- What the task requires -
I would like each line of the data that holds the word "Inductive" copied out.

- Listed records -
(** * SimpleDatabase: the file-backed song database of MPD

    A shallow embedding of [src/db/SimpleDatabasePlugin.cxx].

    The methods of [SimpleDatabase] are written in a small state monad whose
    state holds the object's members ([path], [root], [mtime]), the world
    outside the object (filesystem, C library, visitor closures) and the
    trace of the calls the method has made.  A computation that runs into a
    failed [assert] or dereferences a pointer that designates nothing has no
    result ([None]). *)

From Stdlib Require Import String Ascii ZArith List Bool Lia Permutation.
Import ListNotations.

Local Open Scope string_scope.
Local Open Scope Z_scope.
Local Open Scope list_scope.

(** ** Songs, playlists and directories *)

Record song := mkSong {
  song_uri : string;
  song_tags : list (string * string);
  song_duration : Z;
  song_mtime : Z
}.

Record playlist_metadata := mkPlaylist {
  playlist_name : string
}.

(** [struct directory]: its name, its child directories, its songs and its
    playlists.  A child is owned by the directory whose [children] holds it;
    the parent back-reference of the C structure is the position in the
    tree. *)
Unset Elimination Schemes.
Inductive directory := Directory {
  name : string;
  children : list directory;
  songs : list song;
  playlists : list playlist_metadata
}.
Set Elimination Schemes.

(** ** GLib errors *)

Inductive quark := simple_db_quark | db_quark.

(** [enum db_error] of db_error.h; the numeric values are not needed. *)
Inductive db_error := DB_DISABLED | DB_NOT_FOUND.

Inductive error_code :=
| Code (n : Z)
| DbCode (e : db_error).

- Exercise response -
Inductive directory := Directory {
Inductive quark := simple_db_quark | db_quark.
Inductive db_error := DB_DISABLED | DB_NOT_FOUND.
Inductive error_code :=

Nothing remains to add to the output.